[Stored data]
# # # #

(* ===== verification/RustString.v ===== *)
(** * The part of Rust's [str] API the program uses

    A Rust [String] is its UTF-8 byte sequence, here a Rocq [string] read as
    bytes through [to_bytes].  The operations of [str] and [String] that the
    sources call are defined on the bytes: [trim] removes Unicode
    [White_Space] characters by their UTF-8 encodings, [to_lowercase] is exact
    on ASCII text and takes the Unicode case tables as a parameter for the
    rest. *)
From S2P Require Import Prelude.
Local Open Scope Z_scope.

(** ** Tests on prefixes and suffixes *)

Fixpoint bytes_starts_with (p l : bytes) : bool :=
  match p, l with
  | [], _ => true
  | _ :: _, [] => false
  | a :: p', b :: l' => bool_decide (a = b) && bytes_starts_with p' l'
  end.

Definition starts_with (s p : string) : bool :=
  bytes_starts_with (to_bytes p) (to_bytes s).
Definition ends_with (s p : string) : bool :=
  bytes_starts_with (reverse (to_bytes p)) (reverse (to_bytes s)).

(** [str::strip_prefix]. *)
Definition strip_prefix (s p : string) : option string :=
  if starts_with s p then Some (of_bytes (drop (length (to_bytes p)) (to_bytes s))) else None.

Lemma bytes_starts_with_iff p l : bytes_starts_with p l = true ↔ ∃ k, l = p ++ k.
Proof.
  revert l. induction p as [|a p IH]; intros [|b l]; simpl.
  - naive_solver.
  - naive_solver.
  - split; [done|]. by intros [k ?].
  - rewrite andb_true_iff, bool_decide_eq_true, IH. naive_solver.
Qed.

Lemma starts_with_iff s p : starts_with s p = true ↔ ∃ k, s = p +:+ k.
Proof.
  unfold starts_with. rewrite bytes_starts_with_iff. split.
  - intros [k Hk]. exists (of_bytes k). apply (inj to_bytes).
    by rewrite to_bytes_app, to_of_bytes.
  - intros [k ->]. exists (to_bytes k). apply to_bytes_app.
Qed.

Lemma ends_with_iff s p : ends_with s p = true ↔ ∃ k, s = k +:+ p.
Proof.
  unfold ends_with. rewrite bytes_starts_with_iff. split.
  - intros [k Hk]. exists (of_bytes (reverse k)). apply (inj to_bytes).
    rewrite to_bytes_app, to_of_bytes. apply (inj reverse).
    by rewrite reverse_app, reverse_involutive.
  - intros [k ->]. exists (reverse (to_bytes k)). by rewrite to_bytes_app, reverse_app.
Qed.

(** ** Splitting *)

(** Split at the first byte equal to [c]. *)
Fixpoint bytes_split_once (c : byte) (l : bytes) : option (bytes * bytes) :=
  match l with
  | [] => None
  | b :: l' =>
      if bool_decide (b = c) then Some ([], l')
      else match bytes_split_once c l' with
           | Some (x, y) => Some (b :: x, y)
           | None => None
           end
  end.

(** [str::split_once] for an ASCII character. *)
Definition split_once (c : byte) (s : string) : option (string * string) :=
  match bytes_split_once c (to_bytes s) with
  | Some (x, y) => Some (of_bytes x, of_bytes y)
  | None => None
  end.

(** [str::rsplit_once] for an ASCII character. *)
Definition rsplit_once (c : byte) (s : string) : option (string * string) :=
  match bytes_split_once c (reverse (to_bytes s)) with
  | Some (x, y) => Some (of_bytes (reverse y), of_bytes (reverse x))
  | None => None
  end.

Definition bytes_contains (c : byte) (l : bytes) : bool :=
  existsb (fun b => bool_decide (b = c)) l.
Definition contains (c : byte) (s : string) : bool := bytes_contains c (to_bytes s).

Lemma bytes_contains_iff c l : bytes_contains c l = true ↔ c ∈ l.
Proof.
  unfold bytes_contains. rewrite existsb_True. split.
  - by intros (x & ? & ->%bool_decide_eq_true).
  - intros. exists c. by rewrite bool_decide_eq_true.
Qed.

Lemma bytes_contains_false c l : bytes_contains c l = false ↔ c ∉ l.
Proof. by rewrite <- bytes_contains_iff, not_true_iff_false. Qed.

Lemma bytes_split_once_app c x y :
  c ∉ x → bytes_split_once c (x ++ c :: y) = Some (x, y).
Proof.
  induction x as [|b x IH]; simpl; intros Hn; [by rewrite bool_decide_eq_true_2|].
  rewrite not_elem_of_cons in Hn.
  rewrite bool_decide_eq_false_2, IH; naive_solver.
Qed.

Lemma bytes_split_once_Some c l x y :
  bytes_split_once c l = Some (x, y) ↔ l = x ++ c :: y ∧ c ∉ x.
Proof.
  split; [|intros [-> ?]; by apply bytes_split_once_app].
  revert x. induction l as [|b l IH]; intros x; simpl; [done|].
  case_bool_decide as Hb; [intros [= <- <-]; subst; split; [done|apply not_elem_of_nil]|].
  destruct (bytes_split_once c l) as [[x' y']|]; [|done].
  intros [= <- <-]. destruct (IH x' eq_refl) as [-> ?]. by rewrite not_elem_of_cons.
Qed.

Lemma bytes_split_once_None c l : bytes_split_once c l = None ↔ c ∉ l.
Proof.
  induction l as [|b l IH]; simpl; [split; [intros _; apply not_elem_of_nil|done]|].
  rewrite not_elem_of_cons. case_bool_decide; [naive_solver|].
  destruct (bytes_split_once c l) as [[??]|]; naive_solver.
Qed.

(** [str::split] for an ASCII character: the pieces between the bytes [c]. *)
Fixpoint split_on (c : byte) (cur l : bytes) : list bytes :=
  match l with
  | [] => [reverse cur]
  | b :: l' => if bool_decide (b = c) then reverse cur :: split_on c [] l' else split_on c (b :: cur) l'
  end.

Lemma split_on_none c cur l : c ∉ l → split_on c cur l = [reverse cur ++ l].
Proof.
  revert cur. induction l as [|b l IH]; intros cur Hn; simpl; [by rewrite app_nil_r|].
  rewrite not_elem_of_cons in Hn. rewrite bool_decide_eq_false_2, IH by naive_solver.
  by rewrite reverse_cons, <- app_assoc.
Qed.

(** ** Case *)

Definition ascii_lower_byte (b : byte) : byte :=
  if (65 <=? bval b) && (bval b <=? 90) then byte_of (bval b + 32) else b.

Definition to_ascii_lowercase (s : string) : string :=
  of_bytes (ascii_lower_byte <$> to_bytes s).

(** [str::eq_ignore_ascii_case]. *)
Definition eq_ignore_ascii_case (s t : string) : bool :=
  bool_decide (to_ascii_lowercase s = to_ascii_lowercase t).

Definition is_ascii (s : string) : bool := forallb (fun b => bval b <? 128) (to_bytes s).

(** The lower-case mapping of text with non-ASCII characters: the Unicode
    tables of the standard library. *)
Class UnicodeLower := unicode_lower : string → string.

(** [str::to_lowercase]. *)
Definition to_lowercase `{UnicodeLower} (s : string) : string :=
  if is_ascii s then to_ascii_lowercase s else unicode_lower s.

(** ** Trimming *)

Definition is_ascii_ws (b : byte) : bool :=
  ((9 <=? bval b) && (bval b <=? 13)) || (bval b =? 32).

(** Whether three bytes encode a [White_Space] character of U+0800 and up. *)
Definition is_ws3 (a b c : byte) : bool :=
  let '(a, b, c) := (bval a, bval b, bval c) in
  ((a =? 225) && (b =? 154) && (c =? 128))                          (* U+1680 *)
  || ((a =? 226) && (b =? 128) && (128 <=? c) && (c <=? 138))       (* U+2000..200A *)
  || ((a =? 226) && (b =? 128) && ((c =? 168) || (c =? 169) || (c =? 175)))
  || ((a =? 226) && (b =? 129) && (c =? 159))                       (* U+205F *)
  || ((a =? 227) && (b =? 128) && (c =? 128)).                      (* U+3000 *)

Definition is_ws2 (a b : byte) : bool :=
  (bval a =? 194) && ((bval b =? 133) || (bval b =? 160)).          (* U+0085, U+00A0 *)

(** The bytes of the whitespace character the text starts with, 0 for none;
    [rev_ws_len] reads a reversed text, so the text's last character. *)
Definition ws_len (l : bytes) : nat :=
  match l with
  | a :: r =>
      if is_ascii_ws a then 1%nat else
      match r with
      | b :: r' =>
          if is_ws2 a b then 2%nat else
          match r' with c :: _ => if is_ws3 a b c then 3%nat else 0%nat | [] => 0%nat end
      | [] => 0%nat
      end
  | [] => 0%nat
  end.

Definition rev_ws_len (l : bytes) : nat :=
  match l with
  | a :: r =>
      if is_ascii_ws a then 1%nat else
      match r with
      | b :: r' =>
          if is_ws2 b a then 2%nat else
          match r' with c :: _ => if is_ws3 c b a then 3%nat else 0%nat | [] => 0%nat end
      | [] => 0%nat
      end
  | [] => 0%nat
  end.

Fixpoint drop_ws (len : bytes → nat) (fuel : nat) (l : bytes) : bytes :=
  match fuel with
  | O => l
  | S f => match len l with O => l | n => drop_ws len f (drop n l) end
  end.

Definition bytes_trim (l : bytes) : bytes :=
  let l1 := drop_ws ws_len (length l) l in
  reverse (drop_ws rev_ws_len (length l1) (reverse l1)).

(** [str::trim]. *)
Definition trim (s : string) : string := of_bytes (bytes_trim (to_bytes s)).

(** [str::trim_end_matches] for an ASCII character. *)
Fixpoint drop_byte (c : byte) (l : bytes) : bytes :=
  match l with
  | b :: l' => if bool_decide (b = c) then drop_byte c l' else l
  | [] => []
  end.
Definition trim_end_matches (c : byte) (s : string) : string :=
  of_bytes (reverse (drop_byte c (reverse (to_bytes s)))).

Definition is_empty (s : string) : bool := bool_decide (s = ""%string).

(** ** Lines *)

Definition strip_cr (rev_line : bytes) : bytes :=
  match rev_line with
  | x0d :: r => reverse r
  | _ => reverse rev_line
  end.

(** [str::lines]: split at line feeds, dropping one carriage return before each. *)
Fixpoint bytes_lines (cur : bytes) (l : bytes) : list bytes :=
  match l with
  | [] => match cur with [] => [] | _ => [reverse cur] end
  | b :: l' =>
      if bool_decide (b = x0a) then strip_cr cur :: bytes_lines [] l'
      else bytes_lines (b :: cur) l'
  end.

(** ** UTF-8 *)

Definition in_range (lo hi : Z) (b : byte) : bool := (lo <=? bval b) && (bval b <=? hi).
Definition is_cont (b : byte) : bool := in_range 128 191 b.

(** The bytes of the first well-formed UTF-8 character, 0 when there is none. *)
Definition utf8_len (l : bytes) : nat :=
  match l with
  | a :: r =>
      if bval a <? 128 then 1%nat else
      match r with
      | b :: r1 =>
          if in_range 194 223 a && is_cont b then 2%nat else
          match r1 with
          | c :: r2 =>
              if ((bval a =? 224) && in_range 160 191 b
                  || (in_range 225 236 a || in_range 238 239 a) && is_cont b
                  || (bval a =? 237) && in_range 128 159 b) && is_cont c then 3%nat else
              match r2 with
              | d :: _ =>
                  if ((bval a =? 240) && in_range 144 191 b
                      || in_range 241 243 a && is_cont b
                      || (bval a =? 244) && in_range 128 143 b) && is_cont c && is_cont d
                  then 4%nat else 0%nat
              | [] => 0%nat
              end
          | [] => 0%nat
          end
      | [] => 0%nat
      end
  | [] => 0%nat
  end.

Fixpoint utf8_go (fuel : nat) (l : bytes) : bool :=
  match l with
  | [] => true
  | _ :: _ =>
      match fuel with
      | O => false
      | S f => match utf8_len l with O => false | n => utf8_go f (drop n l) end
      end
  end.

(** Whether [String::from_utf8] accepts the bytes. *)
Definition utf8_valid (l : bytes) : bool := utf8_go (length l) l.
Definition from_utf8 (l : bytes) : option string :=
  if utf8_valid l then Some (of_bytes l) else None.

Lemma ascii_utf8_go l n :
  (length l ≤ n)%nat → forallb (fun b => bval b <? 128) l = true → utf8_go n l = true.
Proof.
  revert n. induction l as [|b l IH]; intros [|n] Hn Ha; simpl in *; try done; [lia|].
  apply andb_true_iff in Ha as [-> Ha]. simpl. rewrite drop_0. apply IH; [lia|done].
Qed.

(** ASCII text is valid UTF-8. *)
Lemma is_ascii_utf8 s : is_ascii s = true → utf8_valid (to_bytes s) = true.
Proof. by apply ascii_utf8_go. Qed.

Lemma from_utf8_to_bytes s : utf8_valid (to_bytes s) = true → from_utf8 (to_bytes s) = Some s.
Proof. unfold from_utf8. intros ->. by rewrite of_to_bytes. Qed.

(** ** [String::from_utf8_lossy] *)

(** How many bytes the decoder skips when no character starts here: the longest
    start of a well-formed character, or one byte. *)
Definition utf8_bad_len (l : bytes) : nat :=
  match l with
  | a :: b :: r =>
      if (bval a =? 224) && in_range 160 191 b || (in_range 225 236 a || in_range 238 239 a) && is_cont b
         || (bval a =? 237) && in_range 128 159 b then 2%nat
      else if (bval a =? 240) && in_range 144 191 b || in_range 241 243 a && is_cont b
              || (bval a =? 244) && in_range 128 143 b
      then match r with c :: _ => if is_cont c then 3%nat else 2%nat | [] => 2%nat end
      else 1%nat
  | _ => 1%nat
  end.

Definition replacement : bytes := [xef; xbf; xbd].

Fixpoint lossy_go (fuel : nat) (l : bytes) : bytes :=
  match fuel, l with
  | S f, _ :: _ => match utf8_len l with
                   | O => replacement ++ lossy_go f (drop (utf8_bad_len l) l)
                   | n => take n l ++ lossy_go f (drop n l)
                   end
  | _, _ => []
  end.
Definition from_utf8_lossy (l : bytes) : string := of_bytes (lossy_go (length l) l).

Lemma lossy_go_valid n l : utf8_go n l = true → lossy_go n l = l.
Proof.
  revert l. induction n as [|n IH]; intros [|b l] H; try done.
  cbn [utf8_go lossy_go] in *. destruct (utf8_len (b :: l)) as [|k]; [done|].
  rewrite IH by done. apply take_drop.
Qed.

Lemma from_utf8_lossy_valid s : utf8_valid (to_bytes s) = true → from_utf8_lossy (to_bytes s) = s.
Proof. intros H. unfold from_utf8_lossy. by rewrite lossy_go_valid, of_to_bytes. Qed.

Example trim_ex : trim "  ab c
 " = "ab c"%string.
Proof. reflexivity. Qed.
Example lines_ex :
  of_bytes <$> bytes_lines [] (to_bytes "a" ++ [x0d; x0a] ++ to_bytes "b" ++ [x0a; x0a] ++ to_bytes "c")
  = ["a"; "b"; ""; "c"]%string.
Proof. reflexivity. Qed.

Lemma is_empty_true s : is_empty s = true ↔ s = ""%string.
Proof. apply bool_decide_eq_true. Qed.
Lemma is_empty_false s : is_empty s = false ↔ s ≠ ""%string.
Proof. apply bool_decide_eq_false. Qed.

(** Trimming never makes a string longer. *)
Lemma length_drop_ws len fuel l : (length (drop_ws len fuel l) ≤ length l)%nat.
Proof.
  revert l. induction fuel as [|fuel IH]; intros l; simpl; [lia|]. destruct (len l) eqn:E; [lia|].
  etransitivity; [apply IH|]. rewrite length_drop. lia.
Qed.
Lemma length_bytes_trim l : (length (bytes_trim l) ≤ length l)%nat.
Proof.
  unfold bytes_trim. rewrite length_reverse. etransitivity; [apply length_drop_ws|].
  rewrite length_reverse. apply length_drop_ws.
Qed.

# # # #

**Task details**: Set down, from the entries above, exactly the lines from the one with "((9 <=? bval" up to and including the one with "(bval a =? 194)", and no other lines.

**Answer space**:
  ((9 <=? bval b) && (bval b <=? 13)) || (bval b =? 32).

(** Whether three bytes encode a [White_Space] character of U+0800 and up. *)
Definition is_ws3 (a b c : byte) : bool :=
  let '(a, b, c) := (bval a, bval b, bval c) in
  ((a =? 225) && (b =? 154) && (c =? 128))                          (* U+1680 *)
  || ((a =? 226) && (b =? 128) && (128 <=? c) && (c <=? 138))       (* U+2000..200A *)
  || ((a =? 226) && (b =? 128) && ((c =? 168) || (c =? 169) || (c =? 175)))
  || ((a =? 226) && (b =? 129) && (c =? 159))                       (* U+205F *)
  || ((a =? 227) && (b =? 128) && (c =? 128)).                      (* U+3000 *)

Definition is_ws2 (a b : byte) : bool :=
  (bval a =? 194) && ((bval b =? 133) || (bval b =? 160)).          (* U+0085, U+00A0 *)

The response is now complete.